In recent months, the Chinese government has implemented several measures to encourage marriage and childbirth.
Potential for GDP growth is a function of population and productivity growth, notes Ruchir Sharma. China’s negative population growth means fewer workers are entering the labour force, and heavy debts are slowing output per worker.
No economy has ever achieved economic growth amidst a decline in the working population, Sharma told CNBC.
The long-held view is that China will continue to gain ground rapidly on developed economies, achieving high income status and surpassing the US as the world’s largest economy within the coming decade or so.
The analysts at Capital Economics are sceptical.
Over recent decades China has followed a similar growth trajectory to Japan, Korea and Taiwan, which are among the few emerging markets that have successfully made the transition to high income status. But China is reaching the limits of investment-led growth at a much lower level of income than its north-east Asian neighbours did.
With “remarkably good” infrastructure for its income level, and an “ample supply” of modern housing, the need for further rapid growth in construction has diminished, Capital Economics suggests.
And while Japan, Korea and Taiwan were still rapidly expanding their manufacturing sectors and exports at this stage in their development, China’s share of world exports is already higher than its neighbours ever achieved, plus it is already running into a global protectionist response.
Capital Economics draws on the population problem in noting China is also growing older much sooner than its Asian peers. A declining working-age population means employment will start contracting – something that only happened to peers once they had already reached high income levels.
Although there has been some effort to move away from an emphasis on growth at all costs, China’s leaders clearly still have high ambitions for future economic performance, Capital Economics notes. They have set a GDP growth target of “about 6.5%” for this year, and a prior commitment to double GDP by 2020 relative to 2010 levels in order to create a “moderately prosperous society” implies that they will target similarly rapid growth to the start of the next decade.

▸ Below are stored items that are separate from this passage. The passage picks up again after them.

(** * coinben: the policy gate of the trade server

    A shallow embedding of the two classes of [server/gate.js],
    [RateLimiter] (lines 8-24) and [PolicyGate] (lines 26-140), and of the
    second copy of that module kept after the trade server in
    [server/trade.js] (lines 283-446), whose [canExecute] starts with an
    empty-order guard and is otherwise the same text; then of the trade
    server of [server/trade.js] (lines 20-282) as far as it drives the gate:
    the configuration loader and the two order routes, up to the point where
    a route hands the order to the exchange.  The properties of the rate
    limiter, of the decision pipeline and of the routes follow.

    Conventions of the embedding.
    - JavaScript values are restricted to the primitives the gate inspects
      (undefined, null, booleans, numbers, strings).  A finite number is a
      rational: the gate only compares configured and ordered numbers, it
      never computes with them, so no rounding is involved.  NaN and the two
      infinities are kept, because [Number(...)] produces them and [||] and
      the comparisons test for them.  The negative zero is not told from
      zero: the program never divides by a number, and [||], the
      comparisons and [String] treat the two alike.
    - Instants, the counter of the rate limiter and its window are integers:
      they only ever come from [Date.now()], [Math.floor] and [++].
    - A string is held as the bytes of its UTF-8 encoding.  The built-ins
      that depend on the engine belong to the [Host]: the conversions
      between strings and numbers, and the case conversions of a string that
      has a character beyond ASCII, which need the tables of the Unicode
      Character Database.  On a string of ASCII characters the case
      conversions are written out.  The theorems hold for every host; the
      host [ecma_host], with [Number], [String] and the case conversions of
      ECMAScript, runs the model on inputs.
    - [Date.now()] and [new Date()] read a clock that hands out one reading
      per call; nothing is assumed about the readings.
    - A method that mutates [this] takes the object and returns the new one.
    - An order is a finite map from keys to values; a key that is absent
      reads as [undefined]. *)

From Stdlib Require Import ZArith QArith Qround String Ascii List Lia Bool
  DecimalString.
From stdpp Require Import base option gmap sets strings list.
Lemma turn_only_appends_witness :
  exists tail,
    messages (fst (handleSend (answering helloReads (Some networkError)) idleState freshWorld))
    = messages idleState ++ [userMessage sampleClock idleState] ++ tail /\
    (List.length tail <= 1)%nat /\
    Forall (fun m => id m = assistantMessageId sampleClock /\ role m = assistant /\
                     confidence m = undefined) tail.
Proof.
  apply (turn_only_appends (answering helloReads (Some networkError)) idleState freshWorld).
  - reflexivity.
  - reflexivity.
  - constructor; [|constructor]. intros H. vm_compute in H. discriminate H.
Defined.

(** ** The answer a stream of events adds up to *)

Lemma applyEvent_answerState clk aid base a acc ev :
  Forall (fun m => id m <> aid) base ->
  answerState base aid clk a acc ->
  answerState base aid clk (accumulate a ev) (applyEvent clk aid acc ev).
Proof.
  intros Hfresh. destruct acc as [st tu]. destruct a as [ex c s].
  unfold answerState. cbn [fst snd answer_exists answer_content answer_sources].
  intros (Hc & Ha & Hs & Hm).
  destruct ev as [[message|fragment|srcs| |]|];
    cbn [applyEvent applyChunk accumulate fst snd answer_exists answer_content
         answer_sources messages setThinkingStatus setIsThinking];
    try (repeat split; assumption).
  - rewrite Ha, Hc. destruct ex;
      cbn [negb fst snd messages setMessages messageAdded accumulatedContent];
      rewrite Hm.
    + rewrite updateMessage_last by reflexivity.
      rewrite updateMessage_fresh by exact Hfresh.
      repeat split. discriminate.
    + rewrite app_nil_r. rewrite (Hs eq_refl).
      repeat split.
  - rewrite Ha. destruct ex;
      cbn [fst snd messages setMessages messageAdded accumulatedContent answer_exists
           answer_content answer_sources].
    + rewrite Hm, updateMessage_last by reflexivity.
      rewrite updateMessage_fresh by exact Hfresh.
      repeat split; try assumption. discriminate.
    + repeat split; assumption.
Qed.

Lemma fold_applyEvent_answerState clk aid base evs : forall a acc,
  Forall (fun m => id m <> aid) base ->
  answerState base aid clk a acc ->
  answerState base aid clk (fold_left accumulate evs a)
    (fold_left (applyEvent clk aid) evs acc).
Proof.
  induction evs as [|ev rest IH]; intros a acc Hfresh H; [exact H|].
  cbn [fold_left]. apply IH; [exact Hfresh|]. now apply applyEvent_answerState.
Qed.

Lemma fold_applyEvent_fieldsKept clk aid st1 evs : forall acc,
  fieldsKept st1 acc -> fieldsKept st1 (fold_left (applyEvent clk aid) evs acc).
Proof.
  induction evs as [|ev rest IH]; intros acc H; [exact H|].
  cbn [fold_left]. apply IH. now apply applyEvent_fieldsKept.
Qed.

(** X13. A turn whose reads each carry whole frames, of any payloads that
    hold on one line, when no message of the conversation has the id chosen
    for the answer.  The payloads that are events are applied in order and
    the others are skipped: the answer exists from the first chunk on, its
    content is the chunks' text in order, its sources are those of the last
    sources event that came after the first chunk.  A body that fails adds
    its notice to the answer, or an error message when there is no answer,
    and sets the error shown; a body that ends sets none. *)
Theorem turn_of_whole_frames env st w status reads payloadss ending :
  truthy (trim (input st)) = true -> isThinking st = false ->
  response env = FetchResponse true status (Some (streamOf reads ending)) ->
  map TextDecoder.decode reads = map framesText payloadss ->
  forallb oneLine (concat payloadss) = true ->
  Forall (fun m => id m <> assistantMessageId (clock env))
    (messages st ++ [userMessage (clock env) st]) ->
  messages (fst (handleSend env st w))
  = messages st ++ [userMessage (clock env) st]
    ++ turnTail (assistantMessageId (clock env)) (clock env)
         (answerOf (concat payloadss)) ending /\
  error (fst (handleSend env st w)) = option_map errorText ending.
Proof.
  intros Hin Hth Hresp Hd Hp Hfresh. unfold handleSend.
  rewrite submit_submitted by assumption. cbn [fst].
  set (aid := assistantMessageId (clock env)) in *.
  set (clk := clock env) in *.
  set (base := messages st ++ [userMessage clk st]) in *.
  set (st1 := submitted clk st).
  assert (Hbase : forall t, base ++ t = messages st ++ [userMessage clk st] ++ t)
    by (intros t; subst base; now rewrite <- app_assoc).
  unfold complete, stream. fold clk. rewrite Hresp. cbn [negb].
  rewrite (readLoop_events clk aid ending reads payloadss) by assumption.
  set (tu0 := {| accumulatedContent := []; turn_sources := Some (JArray []);
                 messageAdded := false |}).
  assert (H0 : answerState base aid clk noAnswer (st1, tu0)).
  { unfold answerState. cbn. repeat split. now rewrite app_nil_r. }
  assert (Hk0 : fieldsKept st1 (st1, tu0)).
  { unfold fieldsKept, tu0. cbn [fst snd messageAdded]. repeat split. lia. }
  pose proof (fold_applyEvent_answerState clk aid base
                (map decodeEvent (concat payloadss)) noAnswer (st1, tu0) Hfresh H0) as H.
  assert (Hk : fieldsKept st1
                 (fold_left (applyEvent clk aid) (map decodeEvent (concat payloadss))
                    (st1, tu0))).
  { now apply fold_applyEvent_fieldsKept. }
  fold (answerOf (concat payloadss)) in H.
  destruct (fold_left _ _ (st1, tu0)) as [st2 tu2].
  destruct H as (Hc & Ha & Hs & Hm). destruct Hk as (_ & _ & He & _).
  cbn [fst snd] in *. unfold turnTail.
  destruct ending as [err|]; cbn [option_map].
  - cbn [messages error setThinkingStatus setIsThinking].
    unfold handleError. rewrite Ha.
    destruct (answer_exists (answerOf (concat payloadss)));
      cbn [negb messages error setMessages setError]; rewrite Hm.
    + rewrite updateMessage_last by reflexivity.
      rewrite updateMessage_fresh by exact Hfresh.
      split; [apply Hbase | reflexivity].
    + rewrite app_nil_r. split; [apply Hbase | reflexivity].
  - cbn [messages error setThinkingStatus setIsThinking]. rewrite Hm, He.
    split; [|reflexivity]. rewrite <- Hbase. f_equal.
    destruct (answer_exists (answerOf (concat payloadss))); [|reflexivity].
    unfold withContent, answerMessage, failureNotice. cbn. now rewrite app_nil_r.
Qed.

Lemma turn_of_whole_frames_witness :
  messages (fst (handleSend (answering mixedReads (Some networkError)) idleState freshWorld))
  = messages idleState ++ [userMessage sampleClock idleState]
    ++ turnTail (assistantMessageId sampleClock) sampleClock
         (answerOf (concat mixedPayloads)) (Some networkError) /\
  error (fst (handleSend (answering mixedReads (Some networkError)) idleState freshWorld))
  = option_map errorText (Some networkError).
Proof.
  apply (turn_of_whole_frames (answering mixedReads (Some networkError)) idleState freshWorld
           200 mixedReads mixedPayloads (Some networkError)).
  - reflexivity.
  - reflexivity.
  - reflexivity.
  - vm_compute. reflexivity.
  - vm_compute. reflexivity.
  - constructor; [|constructor]. intros H. vm_compute in H. discriminate H.
Defined.

Example answerOf_mixed :
  answerOf (concat mixedPayloads)
  = {| answer_exists := true; answer_content := js "Hello world";
       answer_sources := pdfSources |}.
Proof. vm_compute. reflexivity. Qed.

(** ** Requests that fail *)

(** X14. When the request fails before a frame is read (the fetch rejects,
    the status is not ok, the response has no body, or the first read
    rejects), the conversation gets the question and one assistant message
    [Error: <message>. Please try again.], the same message is set as the
    error shown, and the component is idle again. *)
Theorem failed_request_is_reported env st w err :
  truthy (trim (input st)) = true -> isThinking st = false ->
  requestFailure (response env) = Some err ->
  messages (fst (handleSend env st w))
  = messages st ++ [userMessage (clock env) st;
                    errorMessage (assistantMessageId (clock env)) (clock env) err] /\
  error (fst (handleSend env st w)) = Some (errorText err) /\
  isThinking (fst (handleSend env st w)) = false.
Proof.
  intros Hin Hth Hf. unfold handleSend. rewrite submit_submitted by assumption.
  cbn [fst]. unfold complete, stream.
  destruct (response env) as [e|[] status [[|e|value rest]|]]; cbn in Hf;
    try discriminate; injection Hf as <-;
    cbn [negb readLoop handleError messageAdded setError setMessages setIsThinking
         setThinkingStatus messages error isThinking submitted];
    rewrite <- app_assoc; repeat split.
Qed.

Lemma failed_request_is_reported_witness :
  let env := {| clock := sampleClock; response := FetchResponse false 503 None |} in
  let err := ErrorObject (js "Error") (js "HTTP error! status: 503") in
  messages (fst (handleSend env idleState freshWorld))
  = messages idleState ++ [userMessage sampleClock idleState;
                           errorMessage (assistantMessageId sampleClock) sampleClock err] /\
  error (fst (handleSend env idleState freshWorld)) = Some (errorText err) /\
  isThinking (fst (handleSend env idleState freshWorld)) = false.
Proof.
  apply (failed_request_is_reported
           {| clock := sampleClock; response := FetchResponse false 503 None |}
           idleState freshWorld
           (ErrorObject (js "Error") (js "HTTP error! status: 503")));
    reflexivity.
Defined.
(** * Content-addressing relay: identifiers, the JSON-backed content store
    and the ingest / resolve flows of [bot.py], embedded in Rocq.

    Definitions:
    - [Ident]  : [generate_unique_id] (with [secrets.token_urlsafe]) and
                 [is_valid_content_id] (the regular expression, matched the
                 way [re.match] matches it);
    - [Py]     : the Python values, exceptions and the file system the
                 store talks to, with a state-and-exception monad;
    - [Store]  : the class [ContentStore];
    - [Bot]    : the two handlers and their store-facing parts;
    - [Inv]    : the persisted mapping, its invariant, reachable states;
    - [Sample] : concrete machines and inputs.
    Properties: [IdentFacts], [StoreFacts], [BotFacts]. *)

From stdpp Require Import gmap strings list fin_maps.
From Stdlib Require Import ZArith NArith Ascii String.
From Stdlib.Strings Require Import Byte.

Set Warnings "-register-all".
#[local] Open Scope string_scope.

(* ===================================================================== *)
(** ** Identifiers                                                        *)
(* ===================================================================== *)

Module Ident.
(** Some pattern of the list still matches somewhere in the buffer. *)
Definition has_candidates (patterns : list regex) (buffer : text) : bool :=
  existsb (fun r => is_some (search r buffer)) patterns.

(** [y] is [x] with the text [block] put in at one place. *)
Definition inserted (block x y : text) : Prop :=
  exists a b, x = a ++ b /\ y = a ++ block ++ b.

(** The five patterns of [fix_test.py], in the order they are applied. *)
Definition device_patterns : list regex :=
  [FixTest.pattern1; FixTest.pattern2; FixTest.pattern3; FixTest.pattern4;
   FixTest.pattern5].

(** The three [&MetricsSnapshot] patterns [fix_test.py] applies to
    [sqlite_test.go] after them. *)
Definition metrics_patterns : list regex :=
  [FixTestMetrics.pattern1; FixTestMetrics.pattern2; FixTestMetrics.pattern3].

(** The three patterns of [fix_test_v2.py], in the order they are
    applied. *)
Definition v2_patterns : list regex :=
  [FixTestV2.pattern; FixTestV2.pattern2; FixTestV2.metrics_pattern].

End Props.

(** ** The rewrite policy in the words of the specification

    A rule names the fields it requires and the helper it calls; the rules
    are tried in order and the first one whose required fields are all
    present is taken. *)

Module Policy.

Record rule : Type := Rule {
  requiredFieldNames : list text;
  helperName : text
}.

Definition present_in (fields : list text) (name : text) : bool :=
  existsb (Py.text_eqb name) fields.

Definition satisfied (fields : list text) (ru : rule) : bool :=
  forallb (present_in fields) (requiredFieldNames ru).

Fixpoint decide (fields : list text) (rules : list rule) : option rule :=
  match rules with
  | [] => None
  | ru :: rules' => if satisfied fields ru then Some ru else decide fields rules'
  end.

(** The call a rule gives rise to: the helper applied to the quoted values
    of its required fields, in the order declared, then the two flags. *)
Definition render (ru : rule) (value : text -> text) (saved : text) : text :=
  helperName ru ++ T "("
    ++ Py.join (T ", ")
         (map (fun name => FixTest.in_quotes (value name)) (requiredFieldNames ru)
            ++ [saved; T "true"])
    ++ T ")".

(** The two rules [fix_test_v2.py] chooses between, in its order. *)
Definition device_rules : list rule :=
  [Rule [T "Serial"; T "IP"; T "Manufacturer"; T "Model"] (T "newFullTestDevice");
   Rule [T "Serial"; T "IP"] (T "newTestDevice")].

Definition device_field_names : list text :=
  [T "Serial"; T "IP"; T "Manufacturer"; T "Model"].

(** The span holds the field [name] with a quoted value: somewhere in it
    stand the name, a colon, white space or none, and a text that is not
    empty between two double quotes. *)
Definition holds_quoted (span name : text) : Prop :=
  exists pre blank value post,
    span = pre ++ name ++ T ":" ++ blank ++ FixTest.in_quotes value ++ post
    /\ forallb Py.isspace blank = true
    /\ value <> [] /\ ~ In dq value.

(** The field set agrees with the span on the four names the rules ask
    for: a name is in the set exactly when the span holds it with a quoted
    value.  What else the set lists plays no part. *)
Definition reads (fields : list text) (span : text) : Prop :=
  forall name, In name device_field_names ->
    (In name fields <-> holds_quoted span name).

(** The value found for a field name. *)
Definition found_value (full_match : text) (name : text) : text :=
  match Re.search (FixTestV2.quoted_field name) full_match with
  | Some m => Re.group_str m 1
  | None => T "None"
  end.

End Policy.

(** ** The field extractor in the words of the specification

    The inner content of a literal is split on the commas that stand
    outside every string and every nested pair of delimiters; a segment
    that is empty after trimming is dropped; each segment is split on its
    first colon outside strings and delimiters into a name and a raw
    value, both trimmed.  A segment without such a colon makes the literal
    malformed.  A string runs from a double quote to the next one that no
    backslash precedes. *)

Module Extractor.

Definition opens (c : ascii) : bool :=
  Ascii.eqb c "{" || Ascii.eqb c "[" || Ascii.eqb c "(".

Definition closes (c : ascii) : bool :=
  Ascii.eqb c "}" || Ascii.eqb c "]" || Ascii.eqb c ")".

Definition push (c : ascii) (parts : list text) : list text :=
  match parts with
  | p :: ps => (c :: p) :: ps
  | [] => [[c]]
  end.

(** Where the scan stands: in code, inside a string, or inside a string
    right after a backslash. *)
Inductive place : Type :=
| Code
| InString
| Escaped.

(** The pieces of [s] between the occurrences of [sep] that stand in code
    at nesting depth zero. *)
Fixpoint split_top (sep : ascii) (depth : nat) (at_ : place) (s : text)
  : list text :=
  match s with
  | [] => [[]]
  | c :: s' =>
      match at_ with
      | Escaped => push c (split_top sep depth InString s')
      | InString =>
          if Ascii.eqb c "\" then push c (split_top sep depth Escaped s')
          else if Ascii.eqb c dq then push c (split_top sep depth Code s')
          else push c (split_top sep depth InString s')
      | Code =>
          if Ascii.eqb c dq then push c (split_top sep depth InString s')
          else if opens c then push c (split_top sep (S depth) Code s')
          else if closes c then push c (split_top sep (pred depth) Code s')
          else if Ascii.eqb c sep && Nat.eqb depth 0
               then [] :: split_top sep depth Code s'
          else push c (split_top sep depth Code s')
      end
  end.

No “hard” growth targets have been set for growth beyond 2020 (noting covid rather got in the way), but Xi Jinping has set goals of China being a “modern socialist country” by 2035 and a “rich and powerful socialist country” by 2050.
Implicit in this bold vision, Capital Economics notes, is that China continues its rapid climb up the development ladder, reaching high income status in the coming decades.
“The odds aren’t in his favour,” the analysts warn.
Ruchir Sharma has a warning for other analysts – the ones who remain blindly optimistic on China’s growth:
“While analysts may have little to lose from rosy forecasts, the rest of us do. ‘Boomy’ chatter has contributed to investors’ loss of hundreds of billions of dollars in China in just the past four months. Further, global growth may prove weaker than expected in 2023, since the hope is that a US downturn will be countered by the China reopening boom, which may never come.
“It is time to expose this charade before the fallout gets worse.”
China is now experiencing a new wave of covid, being the new omicron variant also turning up elsewhere, such as in Australia.
Medical experts in Australia have noted that each successive wave of covid is resulting in fewer cases than the last. The population is now up to its fifth vaccine – and specifically an omicron vaccine this time – being freely available.
China’s previous covid waves were exacerbated, experts assume, by the ineffectiveness of its homegrown vaccines, and China refused offers of the more effective mRNA vaccines developed in the US.
China is now scrambling to come up with and distribute an omicron vaccine ahead of the northern winter. The latest wave is expected to peak next month at 65 million cases.
While Australia and others have now long abandoned lockdowns and learned to “live with covid”, China’s flip-flopping policies have not provided the same result.